Saved data entries:
*****
(* ===== verification/UsbProtocol.v ===== *)
(** * Devices over a transport

    What the device layer needs of the class that makes the transfers is the class
    [TransportLaws]: a transfer on an open endpoint is accepted and queued.  Over any
    such transport a device with well formed descriptors is initialised by three
    requests, and the reports of a keyboard or a mouse reach the observers. *)
From Stdlib Require Import ZArith Lia.
From stdpp Require Import base option list gmap numbers.
From S2P Require Import Prelude Error Bits UsbMemory ArrayMap Usb UsbSpec.

Set Default Proof Using "Type".

Inductive transfer :=
| TIn (ep : Z) (sd : SetupData) (buf len : Z)
| TOut (ep : Z) (sd : SetupData) (buf len : Z)
| TInterrupt (ep buf len : Z).

Definition transfer_ep (r : transfer) : Z :=
  match r with TIn ep _ _ _ | TOut ep _ _ _ | TInterrupt ep _ _ => ep end.

Definition start {T} `{Transport T} (r : transfer) (t : T) : option (Code * T) :=
  match r with
  | TIn ep sd buf len => transfer_in ep sd buf len t
  | TOut ep sd buf len => transfer_out ep sd buf len t
  | TInterrupt ep buf len => interrupt_in ep buf len t
  end.

Class TransportLaws (T : Type) `{Transport T} := {
  open_ep : Z -> T -> Prop;
  queued : T -> transfer -> T -> Prop;
  start_open r t : open_ep (transfer_ep r) t -> exists t', start r t = Some (kSuccess, t') /\ queued t r t'
}.

(** The three requests. *)
Definition get_descriptor (type : Z) : SetupData := mkSetup 128 kGetDescriptor (256 * type) 0 256.
Definition set_configuration_to (v : Z) : SetupData := mkSetup 0 kSetConfiguration v 0 0.

Section laws.
Context {T : Type} `{Transport T} `{!TransportLaws T}.

Lemma ControlIn_ok (w : usb T) ep sd buf len :
  open_ep ep (u_xfer w) ->
  exists t', ControlIn w ep sd buf len 0 = Some (kSuccess, set_xfer w t') /\ queued (u_xfer w) (TIn ep sd buf len) t'.
Proof.
  intros Ho. destruct (start_open (TIn ep sd buf len) (u_xfer w) Ho) as (t' & E & HQ). exists t'. split; [|done].
  cbn [start] in E. unfold ControlIn, base_control. simpl (0 =? 0). destruct w as [d ds al ns t]. cbn in *. by rewrite E.
Qed.

Lemma ControlOut_ok (w : usb T) ep sd buf len :
  open_ep ep (u_xfer w) ->
  exists t', ControlOut w ep sd buf len 0 = Some (kSuccess, set_xfer w t') /\ queued (u_xfer w) (TOut ep sd buf len) t'.
Proof.
  intros Ho. destruct (start_open (TOut ep sd buf len) (u_xfer w) Ho) as (t' & E & HQ). exists t'. split; [|done].
  cbn [start] in E. unfold ControlOut, base_control. simpl (0 =? 0). destruct w as [d ds al ns t]. cbn in *. by rewrite E.
Qed.

Lemma InterruptIn_ok (w : usb T) ep buf len :
  open_ep ep (u_xfer w) ->
  exists t', InterruptIn w ep buf len = Some (kSuccess, set_xfer w t')
    /\ queued (u_xfer w) (TInterrupt ep buf len) t'.
Proof.
  intros Ho. destruct (start_open (TInterrupt ep buf len) (u_xfer w) Ho) as (t' & E & HQ). exists t'. split; [|done].
  cbn [start] in E. unfold InterruptIn. by rewrite E.
Qed.

(** ** The last phase *)
Definition set_all (h : HIDDriver) (cs : list EndpointConfig) : HIDDriver :=
  foldl (fun h c => (SetEndpoint h c).2) h cs.

(** The interrupt endpoint towards the host that the driver polls: the last one. *)
Definition in_endpoint (cs : list EndpointConfig) (e : Z) : Z :=
  foldl (fun e c => if bool_decide (ep_type c = kInterrupt) && ep_IsIn (ep_id c) then ep_id c else e) e cs.

Lemma set_all_in h cs :
  ep_interrupt_in_ (set_all h cs) = in_endpoint cs (ep_interrupt_in_ h)
  /\ hid_kind (set_all h cs) = hid_kind h.
Proof.
  revert h. induction cs as [|c cs IH]; intros h; [done|]. unfold set_all, in_endpoint. cbn [foldl].
  destruct (IH (SetEndpoint h c).2) as [E1 E2]. unfold set_all, in_endpoint in E1, E2. rewrite E1, E2.
  unfold SetEndpoint. cbn [snd]. destruct (bool_decide _ && ep_IsIn _) eqn:E; cbn; [done|].
  destruct (bool_decide _ && negb _); done.
Qed.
*****
Count the lines in the entries above where the string "intros" shows up, and give that number only.

4